Problem statement: In the records below, find the line holding "induction ts as [|t ts IH];" and the line holding "Z.of_nat (length (encode_info". Set down both, with every line between them, exactly.
### Task input ###
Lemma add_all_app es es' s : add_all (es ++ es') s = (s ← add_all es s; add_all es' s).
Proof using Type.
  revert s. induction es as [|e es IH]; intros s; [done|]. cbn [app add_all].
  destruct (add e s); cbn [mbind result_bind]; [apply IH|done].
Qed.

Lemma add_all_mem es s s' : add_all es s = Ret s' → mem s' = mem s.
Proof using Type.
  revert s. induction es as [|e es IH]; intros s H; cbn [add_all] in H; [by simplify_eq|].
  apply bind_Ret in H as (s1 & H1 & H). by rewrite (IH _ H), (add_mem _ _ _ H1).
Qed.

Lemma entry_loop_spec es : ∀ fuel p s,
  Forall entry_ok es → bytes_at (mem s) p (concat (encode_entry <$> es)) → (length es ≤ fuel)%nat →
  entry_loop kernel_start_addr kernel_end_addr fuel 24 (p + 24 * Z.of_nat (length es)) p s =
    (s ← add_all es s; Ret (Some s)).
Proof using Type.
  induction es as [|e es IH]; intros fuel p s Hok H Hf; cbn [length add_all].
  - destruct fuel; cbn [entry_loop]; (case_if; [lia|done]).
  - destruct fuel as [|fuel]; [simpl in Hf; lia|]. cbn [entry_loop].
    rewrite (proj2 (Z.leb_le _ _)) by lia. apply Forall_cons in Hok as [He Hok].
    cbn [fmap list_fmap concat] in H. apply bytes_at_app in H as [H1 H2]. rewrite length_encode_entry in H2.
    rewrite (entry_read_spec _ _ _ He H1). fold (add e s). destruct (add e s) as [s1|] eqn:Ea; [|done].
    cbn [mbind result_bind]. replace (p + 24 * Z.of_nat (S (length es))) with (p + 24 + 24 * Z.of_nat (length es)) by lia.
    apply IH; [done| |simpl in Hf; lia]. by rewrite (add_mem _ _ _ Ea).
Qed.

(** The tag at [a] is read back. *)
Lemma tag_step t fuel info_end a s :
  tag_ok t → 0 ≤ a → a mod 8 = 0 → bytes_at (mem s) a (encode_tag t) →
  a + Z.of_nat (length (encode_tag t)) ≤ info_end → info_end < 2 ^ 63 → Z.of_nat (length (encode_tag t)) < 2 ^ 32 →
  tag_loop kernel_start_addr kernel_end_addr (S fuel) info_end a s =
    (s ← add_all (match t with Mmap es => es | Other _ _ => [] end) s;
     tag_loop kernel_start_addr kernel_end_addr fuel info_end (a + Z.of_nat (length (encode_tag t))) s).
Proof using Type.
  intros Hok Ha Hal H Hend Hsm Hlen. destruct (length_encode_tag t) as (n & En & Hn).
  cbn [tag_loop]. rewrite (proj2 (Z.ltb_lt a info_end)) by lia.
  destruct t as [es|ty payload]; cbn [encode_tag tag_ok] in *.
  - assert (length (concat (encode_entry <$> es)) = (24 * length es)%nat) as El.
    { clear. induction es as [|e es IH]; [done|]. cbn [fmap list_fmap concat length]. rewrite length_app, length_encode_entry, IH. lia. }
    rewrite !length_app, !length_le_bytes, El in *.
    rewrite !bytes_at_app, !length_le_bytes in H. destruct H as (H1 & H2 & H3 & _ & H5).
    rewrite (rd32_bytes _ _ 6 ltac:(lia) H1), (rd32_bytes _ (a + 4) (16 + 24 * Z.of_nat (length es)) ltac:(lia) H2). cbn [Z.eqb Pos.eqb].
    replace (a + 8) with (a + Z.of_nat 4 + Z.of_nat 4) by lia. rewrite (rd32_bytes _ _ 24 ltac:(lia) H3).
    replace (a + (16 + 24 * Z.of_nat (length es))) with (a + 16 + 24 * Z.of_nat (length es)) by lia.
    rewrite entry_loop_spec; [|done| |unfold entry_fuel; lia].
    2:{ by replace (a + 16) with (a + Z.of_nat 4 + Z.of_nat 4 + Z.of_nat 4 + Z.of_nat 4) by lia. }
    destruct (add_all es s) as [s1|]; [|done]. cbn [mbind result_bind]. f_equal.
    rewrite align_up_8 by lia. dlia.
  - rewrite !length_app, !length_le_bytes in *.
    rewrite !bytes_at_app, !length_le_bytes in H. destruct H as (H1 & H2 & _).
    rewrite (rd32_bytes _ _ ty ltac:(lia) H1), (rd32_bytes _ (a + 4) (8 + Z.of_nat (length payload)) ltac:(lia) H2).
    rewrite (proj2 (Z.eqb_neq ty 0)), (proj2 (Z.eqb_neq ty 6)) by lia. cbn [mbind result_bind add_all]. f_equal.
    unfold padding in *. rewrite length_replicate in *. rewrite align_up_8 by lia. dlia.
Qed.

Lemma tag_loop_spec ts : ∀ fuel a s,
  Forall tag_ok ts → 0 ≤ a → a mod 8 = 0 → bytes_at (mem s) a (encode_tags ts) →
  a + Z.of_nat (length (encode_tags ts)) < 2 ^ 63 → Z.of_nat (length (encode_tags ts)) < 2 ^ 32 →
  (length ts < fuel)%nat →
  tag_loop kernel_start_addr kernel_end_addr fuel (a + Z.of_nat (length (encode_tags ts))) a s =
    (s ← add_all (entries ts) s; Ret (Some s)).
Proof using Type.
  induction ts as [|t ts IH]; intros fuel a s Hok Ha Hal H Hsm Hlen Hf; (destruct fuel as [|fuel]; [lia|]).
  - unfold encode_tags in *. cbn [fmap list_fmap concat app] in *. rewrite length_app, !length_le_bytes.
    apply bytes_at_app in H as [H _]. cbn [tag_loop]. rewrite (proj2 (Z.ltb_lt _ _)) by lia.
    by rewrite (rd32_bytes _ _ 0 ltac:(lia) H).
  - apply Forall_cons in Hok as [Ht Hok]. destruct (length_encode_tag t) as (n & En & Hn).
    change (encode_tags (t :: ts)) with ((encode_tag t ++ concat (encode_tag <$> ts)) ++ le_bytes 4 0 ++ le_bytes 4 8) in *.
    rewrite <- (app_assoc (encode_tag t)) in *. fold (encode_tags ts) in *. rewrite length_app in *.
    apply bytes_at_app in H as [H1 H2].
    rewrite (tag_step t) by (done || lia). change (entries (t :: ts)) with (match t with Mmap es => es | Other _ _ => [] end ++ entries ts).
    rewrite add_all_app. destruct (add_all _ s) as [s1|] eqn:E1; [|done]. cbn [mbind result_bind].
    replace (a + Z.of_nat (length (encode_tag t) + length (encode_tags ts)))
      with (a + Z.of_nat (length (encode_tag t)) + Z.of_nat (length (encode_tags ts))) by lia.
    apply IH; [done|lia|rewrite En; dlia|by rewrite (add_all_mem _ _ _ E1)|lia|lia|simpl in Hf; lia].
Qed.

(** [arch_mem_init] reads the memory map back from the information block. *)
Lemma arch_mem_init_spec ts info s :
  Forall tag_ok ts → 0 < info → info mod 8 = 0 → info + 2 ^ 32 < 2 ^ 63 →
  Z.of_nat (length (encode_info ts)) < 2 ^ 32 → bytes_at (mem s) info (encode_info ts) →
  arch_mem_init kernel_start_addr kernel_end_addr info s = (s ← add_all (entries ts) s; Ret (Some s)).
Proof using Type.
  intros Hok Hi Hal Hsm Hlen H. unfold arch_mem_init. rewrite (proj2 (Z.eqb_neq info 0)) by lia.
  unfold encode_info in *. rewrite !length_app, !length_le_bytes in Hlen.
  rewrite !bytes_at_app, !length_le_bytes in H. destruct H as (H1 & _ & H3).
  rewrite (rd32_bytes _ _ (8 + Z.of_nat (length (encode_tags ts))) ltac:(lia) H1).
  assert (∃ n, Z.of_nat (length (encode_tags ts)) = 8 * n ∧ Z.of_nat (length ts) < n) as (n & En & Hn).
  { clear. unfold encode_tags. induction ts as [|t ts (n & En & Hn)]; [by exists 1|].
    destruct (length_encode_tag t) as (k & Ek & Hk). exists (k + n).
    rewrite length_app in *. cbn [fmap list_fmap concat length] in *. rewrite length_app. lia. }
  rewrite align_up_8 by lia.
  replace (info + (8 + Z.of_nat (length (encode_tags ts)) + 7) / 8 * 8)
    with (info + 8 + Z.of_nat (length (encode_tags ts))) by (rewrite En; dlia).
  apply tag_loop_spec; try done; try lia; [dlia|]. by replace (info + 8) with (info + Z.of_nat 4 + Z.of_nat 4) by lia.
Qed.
###
Result of the exercise:
  induction ts as [|t ts IH]; intros fuel a s Hok Ha Hal H Hsm Hlen Hf; (destruct fuel as [|fuel]; [lia|]).
  - unfold encode_tags in *. cbn [fmap list_fmap concat app] in *. rewrite length_app, !length_le_bytes.
    apply bytes_at_app in H as [H _]. cbn [tag_loop]. rewrite (proj2 (Z.ltb_lt _ _)) by lia.
    by rewrite (rd32_bytes _ _ 0 ltac:(lia) H).
  - apply Forall_cons in Hok as [Ht Hok]. destruct (length_encode_tag t) as (n & En & Hn).
    change (encode_tags (t :: ts)) with ((encode_tag t ++ concat (encode_tag <$> ts)) ++ le_bytes 4 0 ++ le_bytes 4 8) in *.
    rewrite <- (app_assoc (encode_tag t)) in *. fold (encode_tags ts) in *. rewrite length_app in *.
    apply bytes_at_app in H as [H1 H2].
    rewrite (tag_step t) by (done || lia). change (entries (t :: ts)) with (match t with Mmap es => es | Other _ _ => [] end ++ entries ts).
    rewrite add_all_app. destruct (add_all _ s) as [s1|] eqn:E1; [|done]. cbn [mbind result_bind].
    replace (a + Z.of_nat (length (encode_tag t) + length (encode_tags ts)))
      with (a + Z.of_nat (length (encode_tag t)) + Z.of_nat (length (encode_tags ts))) by lia.
    apply IH; [done|lia|rewrite En; dlia|by rewrite (add_all_mem _ _ _ E1)|lia|lia|simpl in Hf; lia].
Qed.

(** [arch_mem_init] reads the memory map back from the information block. *)
Lemma arch_mem_init_spec ts info s :
  Forall tag_ok ts → 0 < info → info mod 8 = 0 → info + 2 ^ 32 < 2 ^ 63 →
  Z.of_nat (length (encode_info ts)) < 2 ^ 32 → bytes_at (mem s) info (encode_info ts) →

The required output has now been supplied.